Pope at Holocaust memorial: Never again, Lord, never again!

Francis kissed the hands of a half-dozen Holocaust survivors as he heard their stories and of loved ones killed by the Nazis.

After laying a wreath at the tomb of the founder of modern Zionism, Theodor Herzl, and visiting Israel's Memorial to Terror Victims on Monday, Pope Francis honored the memories of the six million Jews murdered during the Holocaust at the Yad Vashem museum in Jerusalem.

 

 

Accompanied by Prime Minister Benjamin Netanyahu and President Shimon Peres, Francis prayed before a crypt with ashes of victims and laid a wreath of yellow and white flowers in the "Hall of Remembrance."

 

Pope Francis at Yad Vashem (Photo; Ido Erez)
Pope Francis at Yad Vashem (Photo; Ido Erez)

 

And then the pope made the type of gesture of humility that has become his custom since being elected pontiff in 2013.

 

One by one, he kissed the hands of a half-dozen Holocaust survivors as he heard their stories and of loved ones killed by the Nazis during World War II.

 

"Never again, Lord, never again!" Francis said. "Here we are, Lord, shamed by what man - created in your own image and likeness, was capable of doing."

 

Reading a haunting personal reflection that was a cross between a poem and a prayer, he called the Holocaust "a boundless tragedy", adding: "A great evil has befallen us, such as never happened under the heavens. Now, Lord, hear our prayer, hear our plea, save us in your mercy. Save us from this horror."

 

Joseph Gottdenker, born in Poland in 1942, said he briefly told the pope how he was saved as a boy by Catholics who hid him during the Holocaust.
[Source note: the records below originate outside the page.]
Lemma Inv_newEngine bs sl q n k : Inv (newEngine bs sl q n k : Engine B Q SL).
Proof. by split; [|intros p w (l & Hl & _)|]. Qed.

Lemma Inv_waits e p w : Inv e → peer_wants e p w → PeerLedger.waits (peerLedger e) p w.
Proof. intros HI Hw. by destruct (inv_index _ _ HI _ _ Hw). Qed.

(** [Inv] looks at the two indices only. *)
Definition same_index e e' : Prop :=
  ledgerMap e' = ledgerMap e ∧ peerLedger e' = peerLedger e.

#[global] Instance same_index_preorder : PreOrder same_index.
Proof. unfold same_index. split; [by intros e|]. intros e1 e2 e3 [] []. split; congruence. Qed.

Lemma Inv_same X e e' : same_index e e' → InvX X e → InvX X e'.
Proof.
  intros [H1 H2] [I1 I2 I3]. split; unfold peer_wants in *; rewrite ?H1, ?H2; try done.
Qed.

(** ** Index updates *)

Lemma waits_foldl_Wants {A} (f : A → Want) p (xs : list A) L q j :
  PeerLedger.waits (foldl (λ l x, PeerLedger.Wants p (f x) l) L xs) q j ↔
  PeerLedger.waits L q j ∨ (q = p ∧ j ∈ f <$> xs).
Proof.
  revert L. induction xs as [|x xs IH]; intros L; simpl.
  - set_solver.
  - rewrite IH, PeerLedger.waits_Wants, elem_of_cons. naive_solver.
Qed.

Lemma waits_foldl_Cancel {A} (f : A → Want) p (xs : list A) L q j :
  PeerLedger.waits (foldl (λ l x, PeerLedger.CancelWant p (f x) l) L xs) q j ↔
  PeerLedger.waits L q j ∧ ¬ (q = p ∧ j ∈ f <$> xs).
Proof.
  revert L. induction xs as [|x xs IH]; intros L; simpl.
  - set_solver.
  - rewrite IH, PeerLedger.waits_CancelWant, elem_of_cons. naive_solver.
Qed.

Lemma wf_foldl_Wants {A} (f : A → Want) p (xs : list A) L :
  PeerLedger.wf L → PeerLedger.wf (foldl (λ l x, PeerLedger.Wants p (f x) l) L xs).
Proof. intros HL. apply foldl_inv_simple; auto using PeerLedger.wf_Wants. Qed.

Lemma wf_foldl_Cancel {A} (f : A → Want) p (xs : list A) L :
  PeerLedger.wf L → PeerLedger.wf (foldl (λ l x, PeerLedger.CancelWant p (f x) l) L xs).
Proof. intros HL. apply foldl_inv_simple; auto using PeerLedger.wf_CancelWant. Qed.

(** Cancelling an index entry is sound when the ledger does not hold the want. *)
Lemma Inv_cancel e p w :
  Inv e → ¬ peer_wants e p w →
  Inv (set_peerLedger (PeerLedger.CancelWant p w (peerLedger e)) e).
Proof.
  intros HI Hn. pose proof HI as [I1 I2 I3].
  split; simpl; [done| |by apply PeerLedger.wf_CancelWant].
  intros q j Hq. right. apply PeerLedger.waits_CancelWant. split; [by apply Inv_waits|].
  intros [-> ->]. done.
Qed.
(* ===== verification/PeerWantFacts.v ===== *)
(** * Correctness of the want tracker (src/internal/peermanager/peerwantmanager.go)

    The reverse index, the two gauges and the per-peer sets agree in every state
    the operations reach, and the calls made on a peer's message queue add up to
    exactly the wants the manager records for that peer. *)
From S2P Require Import Prelude Auth Ledger PeerWantManager.
Open Scope Z_scope.

(** ** Counting the elements of a predicate *)

Section counts.
Context `{Countable A}.

Definition counts (P : A → Prop) (g : Z) : Prop :=
  ∃ S : gset A, (∀ x, x ∈ S ↔ P x) ∧ g = Z.of_nat (size S).

Lemma counts_ext P P' g : counts P g → (∀ x, P' x ↔ P x) → counts P' g.
Proof. intros (S & HS & ->) HP. exists S. split; [|done]. intros x. by rewrite HP. Qed.

Lemma counts_add P P' g w :
  counts P g → ¬ P w → (∀ x, P' x ↔ P x ∨ x = w) → counts P' (g + 1).
Proof.
  intros (S & HS & ->) Hw HP. exists ({[w]} ∪ S). split.
  - intros x. rewrite HP, <- HS. set_solver.
  - rewrite size_union by (rewrite <- HS in Hw; set_solver). rewrite size_singleton. lia.
Qed.

Lemma counts_del P P' g w :
  counts P g → P w → (∀ x, P' x ↔ P x ∧ x ≠ w) → counts P' (g + -1).
Proof.
  intros (S & HS & ->) Hw HP. exists (S ∖ {[w]}). split.
  - intros x. rewrite HP, <- HS. set_solver.
  - assert (w ∈ S) as Hin by by apply HS.
    pose proof (size_union_alt {[w]} S) as E.
    replace ({[w]} ∪ S) with S in E by set_solver.
    rewrite size_singleton in E. lia.
Qed.

(** A gauge that is lowered exactly when the last holder of [w] goes, and one
    that is raised exactly when the first one comes. *)
Lemma counts_drop P P' g w (b : bool) :
  counts P g → P w → (∀ x, x ≠ w → P' x ↔ P x) → (b = true ↔ P' w) →
  counts P' (if b then g else g + -1).
Proof.
  intros Hc Hw HP Hb. destruct b.
  - apply (counts_ext P); [done|]. intros x. destruct (decide (x = w)) as [->|]; naive_solver.
  - apply (counts_del P _ _ w); [done..|]. intros x.
    destruct (decide (x = w)) as [->|]; naive_solver.
Qed.
(* ===== verification/SessionWants.v ===== *)
(** * The wants of one session
      (src/internal/session/cidqueue.go, sessionwants.go,
       peerresponsetracker.go, sentwantblockstracker.go)

    A session keeps the wants it has not sent yet in a queue with lazy deletion
    ([cidQueue]), the wants it has sent in a map with an ordering slice
    ([sessionWants]), counts which peer answered first ([peerResponseTracker])
    and which want-blocks went to which peer ([sentWantBlocksTracker]). *)
From S2P Require Import Prelude Auth Float64.
From Stdlib Require Import SpecFloat.
From stdpp Require Import options.
Set Default Goal Selector "1".

(** ** The queue *)

Module CidQueue.
Section queue.
Context {CL : CidLib}.

(** [eset] is authoritative; [elems] may hold wants already removed from it. *)
Record cidQueue := mkQueue {
  elems : list Want;
  eset : gset Cid;
}.
Implicit Types (q : cidQueue) (w : Want) (c : Cid).

Definition newCidQueue : cidQueue := {| elems := []; eset := ∅ |}.

(** The loop of [Pop]; every iteration drops the head of [elems]. *)
Fixpoint pop (es : list Want) (s : gset Cid) : Want * cidQueue :=
  match es with
  | [] => (Want_Undef, mkQueue [] s)
  | out :: es' =>
      if decide (Want_Cid out ∈ s) then (out, mkQueue es' (s ∖ {[Want_Cid out]}))
      else pop es' s
  end.
Definition Pop q : Want * cidQueue := pop (elems q) (eset q).

Definition Cids q : list Want * cidQueue :=
  let q := if bool_decide (size (eset q) < length (elems q))%nat
           then mkQueue (filter (λ w, Want_Cid w ∈ eset q) (elems q)) (eset q) else q in
  (elems q, q).

Definition Push w q : cidQueue :=
  if decide (Want_Cid w ∈ eset q) then q
  else mkQueue (elems q ++ [w]) ({[Want_Cid w]} ∪ eset q).

Definition Remove c q : cidQueue := mkQueue (elems q) (eset q ∖ {[c]}).
Definition Has c q : bool := bool_decide (c ∈ eset q).
Definition Len q : Z := Z.of_nat (size (eset q)).

(** Every member of the set is somewhere in the slice. *)
Definition wf q : Prop := ∀ c, c ∈ eset q → c ∈ Want_Cid <$> elems q.

Lemma queue_Has_spec c q : Has c q = true ↔ c ∈ eset q.
Proof. apply bool_decide_eq_true. Qed.

Lemma wf_newCidQueue : wf newCidQueue.
Proof. intros c. cbn. set_solver. Qed.

Lemma wf_Push w q : wf q → wf (Push w q).
Proof.
  intros Hq. unfold Push. case_decide; [done|]. intros c. cbn. rewrite fmap_app. cbn.
  specialize (Hq c). rewrite elem_of_snoc. set_solver.
Qed.

Lemma wf_queue_Remove c q : wf q → wf (Remove c q).
Proof. intros Hq c'. cbn. specialize (Hq c'). set_solver. Qed.

Lemma wf_Cids q : wf q → wf (Cids q).2.
Proof.
  intros Hq. unfold Cids. cbn. case_bool_decide; [|done]. intros c Hc. cbn in *.
  apply list_elem_of_fmap. destruct (proj1 (list_elem_of_fmap _ _ _) (Hq c Hc)) as (w & -> & Hw).
  exists w. rewrite list_elem_of_filter. done.
Qed.

(** [Pop] of a queue with a member returns the first want of the slice whose cid
    is a member. *)
Lemma pop_spec q :
  wf q → eset q ≠ ∅ →
  ∃ pre w post,
    elems q = pre ++ w :: post ∧
    Want_Cid w ∈ eset q ∧ (∀ x, x ∈ pre → Want_Cid x ∉ eset q) ∧
    Pop q = (w, mkQueue post (eset q ∖ {[Want_Cid w]})) ∧ wf (Pop q).2.
Proof.
  intros Hq (c & Hc)%set_choose_L. specialize (Hq) as Hq'. specialize (Hq' c Hc).
  unfold Pop, wf in *. destruct q as [es s]. cbn in *.
  induction es as [|w es IH]; cbn in *; [by apply elem_of_nil in Hq'|].
  case_decide as Hw.
  - exists [], w, es. split_and!; [done|done|set_solver|done|]. cbn. intros c'.
    specialize (Hq c'). set_solver.
  - destruct IH as (pre & w' & post & E & H1 & H2 & H3 & H4).
    + intros c' Hc'. specialize (Hq c' Hc'). set_solver.
    + set_solver.
    + exists (w :: pre), w', post. split_and!; [by rewrite E|done| |done|done].
      intros x [->|Hx]%elem_of_cons; [done|]. by apply H2.
Qed.
Lemma availability_step_spec bpm s na nu p (b : bool) :
  p ≠ "" → Core s →
  ∃ s', availability_step rand bpm (s, na, nu) (p, b) =
      (s', na ++ (if b && bool_decide (p ∉ SPM.peers (spm s)) then [p] else []),
       nu ++ (if negb b && bool_decide (p ∈ SPM.peers (spm s)) then [p] else [])) ∧
    Core s' ∧ avail_frame s s' ∧
    SPM.peers (spm s') = (if b then {[p]} ∪ SPM.peers (spm s) else SPM.peers (spm s) ∖ {[p]}).
Proof.
  intros Hp HC. unfold availability_step. destruct b; cbn [negb andb].
  - destruct (decide (p ∈ SPM.peers (spm s))) as [Hin|Hin].
    + rewrite bool_decide_false by tauto. unfold spm_AddPeer, SPM.AddPeer. rewrite decide_True by done.
      eexists. split; [by rewrite !app_nil_r|]. cbn.
      assert (emit [] (set_spm (spm s) s) = s) as -> by (destruct s; unfold emit; cbn; by rewrite app_nil_r).
      split_and!; [done|done|set_solver].
    + rewrite bool_decide_true by done. destruct (join_spec bpm p s Hp HC Hin) as (H1 & H2 & H3).
      revert H1 H2 H3. unfold spm_AddPeer, SPM.AddPeer. rewrite decide_False by done. cbn [fst snd].
      intros. eexists. split; [by rewrite !app_nil_r|]. done.
  - destruct (decide (p ∈ SPM.peers (spm s))) as [Hin|Hin].
    + rewrite bool_decide_true by done. destruct (leave_spec bpm p s HC Hin) as (H1 & H2 & H3).
      revert H1 H2 H3. unfold spm_RemovePeer, SPM.RemovePeer. rewrite decide_True by done. cbn [fst snd].
      intros. eexists. split; [by rewrite !app_nil_r|]. done.
    + rewrite bool_decide_false by tauto. unfold spm_RemovePeer, SPM.RemovePeer. rewrite decide_False by done.
      eexists. split; [by rewrite !app_nil_r|]. cbn.
      assert (emit [] (set_spm (spm s) s) = s) as -> by (destruct s; unfold emit; cbn; by rewrite app_nil_r).
      split_and!; [done|done|set_solver].
Qed.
Gottdenker, who now lives in Canada, said he was more emotional than he expected to be when he met the pope.

 

"The Catholic people who saved me and risked the lives of their whole families to save me, they are looking down today and proud to see me meet the leader of their faith," Gottdenker said after the ceremony.

 

Speaking minutes after landing in Israel on Sunday, Francis called the Holocaust "an enduring symbol of the depths to which human evil can sink", adding: "I beg God that there will never be another such crime."

 

Reuters and the Associated Press contributed to this report.